(** X3: whatever the phase text, the timeline's completed marks form an
    initial run of its five rows: some k rows from the top are marked
    (drawn with the check mark instead of their own icon) and the other
    5 - k are not, so a later phase is never marked while an earlier one
    is not. *)
Theorem timeline_marks_are_a_prefix (processingStatus : ProcessingStatus) :
  exists k : nat,
    (k <= 5)%nat
    /\ map Tracker.row_complete (Tracker.developmentTimeline processingStatus)
       = replicate k true ++ replicate (5 - k) false
    /\ map Tracker.row_marker (Tracker.developmentTimeline processingStatus)
       = replicate k Tracker.CheckCircle
         ++ drop k [Tracker.Settings; Tracker.Code; Tracker.Zap;
                    Tracker.TestTube; Tracker.FileText].
Proof.
  unfold Tracker.developmentTimeline. cbv zeta.
  destruct (timeline_flags (Tracker.getPhaseProgress (currentPhase processingStatus)))
    as (k & Hk & Hflags).
  exists k. split; [exact Hk|].
  unfold Tracker.timeline in *.
  cbn [map Tracker.renderItem Tracker.row_complete Tracker.row_marker
       Tracker.tl_progress Tracker.tl_icon] in *.
  split; [exact Hflags|].
  revert Hflags.
  generalize (Tracker.getPhaseProgress (currentPhase processingStatus) >=? 20) as b1.
  generalize (Tracker.getPhaseProgress (currentPhase processingStatus) >=? 40) as b2.
  generalize (Tracker.getPhaseProgress (currentPhase processingStatus) >=? 60) as b3.
  generalize (Tracker.getPhaseProgress (currentPhase processingStatus) >=? 80) as b4.
  generalize (Tracker.getPhaseProgress (currentPhase processingStatus) >=? 90) as b5.
  intros b5 b4 b3 b2 b1 Hflags.
  do 6 (destruct k as [|k]; [cbn in Hflags; by simplify_eq|]). lia.
Qed.

(** X4: a new log entry goes on top of the activity pane and pushes the
    others down, the tenth one out: the recent logs of [logs] with one
    entry appended are that entry followed by the first nine recent logs
    of [logs]. *)
Theorem recentLogs_push (logs : list LogEntry) (entry : LogEntry) :
  Tracker.recentLogs (logs ++ [entry]) = entry :: take 9 (Tracker.recentLogs logs).
Proof.
  rewrite !recentLogs_unfold, length_app. cbn [length].
  destruct (decide (length logs <= 9)%nat) as [Hle|Hgt].
  - replace (length logs + 1 - 10)%nat with 0%nat by lia.
    replace (length logs - 10)%nat with 0%nat by lia.
    rewrite !drop_0, reverse_snoc. f_equal.
    symmetry. apply take_ge. rewrite length_reverse. lia.
  - rewrite drop_app_le by lia. rewrite reverse_snoc. f_equal.
    rewrite take_reverse, drop_drop, length_drop. do 2 f_equal. lia.
Qed.

(** X5: the card colours do not depend on the capitalisation of the
    status or level; the four agent statuses get four different colour
    classes and so do the four log levels; a status that is none of the
    four is drawn exactly like idle, while an unknown log level gets a
    colour no known level has. *)
Theorem card_colours :
  (forall s : string,
     TrackerCards.getStatusColor (JS.toLowerCase s) = TrackerCards.getStatusColor s
     /\ TrackerCards.getLogLevelColor (JS.toLowerCase s) = TrackerCards.getLogLevelColor s)
  /\ (forall a b : AgentState,
        TrackerCards.getStatusColor (TrackerCards.statusText a)
        = TrackerCards.getStatusColor (TrackerCards.statusText b) -> a = b)
  /\ (forall a b : LogLevel,
        TrackerCards.getLogLevelColor (TrackerCards.levelText a)
        = TrackerCards.getLogLevelColor (TrackerCards.levelText b) -> a = b)
  /\ (forall s : string,
        (forall a, JS.toLowerCase s <> TrackerCards.statusText a) ->
        TrackerCards.getStatusColor s = TrackerCards.getStatusColor "idle")
  /\ (forall (s : string) (l : LogLevel),
        (forall l', JS.toLowerCase s <> TrackerCards.levelText l') ->
        TrackerCards.getLogLevelColor s
        <> TrackerCards.getLogLevelColor (TrackerCards.levelText l)).
Proof.
  split; [|split; [|split; [|split]]].
  - intros s. unfold TrackerCards.getStatusColor, TrackerCards.getLogLevelColor.
    cbv zeta. by rewrite toLowerCase_idem.
  - intros [] []; vm_compute; congruence.
  - intros [] []; vm_compute; congruence.
  - intros s Hnone. unfold TrackerCards.getStatusColor at 1. cbv zeta.
    destruct (String.eqb_spec (JS.toLowerCase s) "idle") as [E|_];
      [by destruct (Hnone idle)|].
    destruct (String.eqb_spec (JS.toLowerCase s) "working") as [E|_];
      [by destruct (Hnone working)|].
    destruct (String.eqb_spec (JS.toLowerCase s) "completed") as [E|_];
      [by destruct (Hnone completed)|].
    destruct (String.eqb_spec (JS.toLowerCase s) "failed") as [E|_];
      [by destruct (Hnone failed)|].
    reflexivity.
  - intros s l Hnone. unfold TrackerCards.getLogLevelColor at 1. cbv zeta.
    destruct (String.eqb_spec (JS.toLowerCase s) "info") as [E|_];
      [by destruct (Hnone info)|].
    destruct (String.eqb_spec (JS.toLowerCase s) "success") as [E|_];
      [by destruct (Hnone success)|].
    destruct (String.eqb_spec (JS.toLowerCase s) "warning") as [E|_];
      [by destruct (Hnone warning)|].
    destruct (String.eqb_spec (JS.toLowerCase s) "error") as [E|_];
      [by destruct (Hnone error)|].
    destruct l; vm_compute; discriminate.
Qed.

• [Task instructions]: Each line of the material should be repeated exactly as it reads.

• [Response to this exercise]:
(** X3: whatever the phase text, the timeline's completed marks form an
    initial run of its five rows: some k rows from the top are marked
    (drawn with the check mark instead of their own icon) and the other
    5 - k are not, so a later phase is never marked while an earlier one
    is not. *)
Theorem timeline_marks_are_a_prefix (processingStatus : ProcessingStatus) :
  exists k : nat,
    (k <= 5)%nat
    /\ map Tracker.row_complete (Tracker.developmentTimeline processingStatus)
       = replicate k true ++ replicate (5 - k) false
    /\ map Tracker.row_marker (Tracker.developmentTimeline processingStatus)
       = replicate k Tracker.CheckCircle
         ++ drop k [Tracker.Settings; Tracker.Code; Tracker.Zap;
                    Tracker.TestTube; Tracker.FileText].
Proof.
  unfold Tracker.developmentTimeline. cbv zeta.
  destruct (timeline_flags (Tracker.getPhaseProgress (currentPhase processingStatus)))
    as (k & Hk & Hflags).
  exists k. split; [exact Hk|].
  unfold Tracker.timeline in *.
  cbn [map Tracker.renderItem Tracker.row_complete Tracker.row_marker
       Tracker.tl_progress Tracker.tl_icon] in *.
  split; [exact Hflags|].
  revert Hflags.
  generalize (Tracker.getPhaseProgress (currentPhase processingStatus) >=? 20) as b1.
  generalize (Tracker.getPhaseProgress (currentPhase processingStatus) >=? 40) as b2.
  generalize (Tracker.getPhaseProgress (currentPhase processingStatus) >=? 60) as b3.
  generalize (Tracker.getPhaseProgress (currentPhase processingStatus) >=? 80) as b4.
  generalize (Tracker.getPhaseProgress (currentPhase processingStatus) >=? 90) as b5.
  intros b5 b4 b3 b2 b1 Hflags.
  do 6 (destruct k as [|k]; [cbn in Hflags; by simplify_eq|]). lia.
Qed.

(** X4: a new log entry goes on top of the activity pane and pushes the
    others down, the tenth one out: the recent logs of [logs] with one
    entry appended are that entry followed by the first nine recent logs
    of [logs]. *)
Theorem recentLogs_push (logs : list LogEntry) (entry : LogEntry) :
  Tracker.recentLogs (logs ++ [entry]) = entry :: take 9 (Tracker.recentLogs logs).
Proof.
  rewrite !recentLogs_unfold, length_app. cbn [length].
  destruct (decide (length logs <= 9)%nat) as [Hle|Hgt].
  - replace (length logs + 1 - 10)%nat with 0%nat by lia.
    replace (length logs - 10)%nat with 0%nat by lia.
    rewrite !drop_0, reverse_snoc. f_equal.
    symmetry. apply take_ge. rewrite length_reverse. lia.
  - rewrite drop_app_le by lia. rewrite reverse_snoc. f_equal.
    rewrite take_reverse, drop_drop, length_drop. do 2 f_equal. lia.
Qed.

(** X5: the card colours do not depend on the capitalisation of the
    status or level; the four agent statuses get four different colour
    classes and so do the four log levels; a status that is none of the
    four is drawn exactly like idle, while an unknown log level gets a
    colour no known level has. *)
Theorem card_colours :
  (forall s : string,
     TrackerCards.getStatusColor (JS.toLowerCase s) = TrackerCards.getStatusColor s
     /\ TrackerCards.getLogLevelColor (JS.toLowerCase s) = TrackerCards.getLogLevelColor s)
  /\ (forall a b : AgentState,
        TrackerCards.getStatusColor (TrackerCards.statusText a)
        = TrackerCards.getStatusColor (TrackerCards.statusText b) -> a = b)
  /\ (forall a b : LogLevel,
        TrackerCards.getLogLevelColor (TrackerCards.levelText a)
        = TrackerCards.getLogLevelColor (TrackerCards.levelText b) -> a = b)
  /\ (forall s : string,
        (forall a, JS.toLowerCase s <> TrackerCards.statusText a) ->
        TrackerCards.getStatusColor s = TrackerCards.getStatusColor "idle")
  /\ (forall (s : string) (l : LogLevel),
        (forall l', JS.toLowerCase s <> TrackerCards.levelText l') ->
        TrackerCards.getLogLevelColor s
        <> TrackerCards.getLogLevelColor (TrackerCards.levelText l)).
Proof.
  split; [|split; [|split; [|split]]].
  - intros s. unfold TrackerCards.getStatusColor, TrackerCards.getLogLevelColor.
    cbv zeta. by rewrite toLowerCase_idem.
  - intros [] []; vm_compute; congruence.
  - intros [] []; vm_compute; congruence.
  - intros s Hnone. unfold TrackerCards.getStatusColor at 1. cbv zeta.
    destruct (String.eqb_spec (JS.toLowerCase s) "idle") as [E|_];
      [by destruct (Hnone idle)|].
    destruct (String.eqb_spec (JS.toLowerCase s) "working") as [E|_];
      [by destruct (Hnone working)|].
    destruct (String.eqb_spec (JS.toLowerCase s) "completed") as [E|_];
      [by destruct (Hnone completed)|].
    destruct (String.eqb_spec (JS.toLowerCase s) "failed") as [E|_];
      [by destruct (Hnone failed)|].
    reflexivity.
  - intros s l Hnone. unfold TrackerCards.getLogLevelColor at 1. cbv zeta.
    destruct (String.eqb_spec (JS.toLowerCase s) "info") as [E|_];
      [by destruct (Hnone info)|].
    destruct (String.eqb_spec (JS.toLowerCase s) "success") as [E|_];
      [by destruct (Hnone success)|].
    destruct (String.eqb_spec (JS.toLowerCase s) "warning") as [E|_];
      [by destruct (Hnone warning)|].
    destruct (String.eqb_spec (JS.toLowerCase s) "error") as [E|_];
      [by destruct (Hnone error)|].
    destruct l; vm_compute; discriminate.
Qed.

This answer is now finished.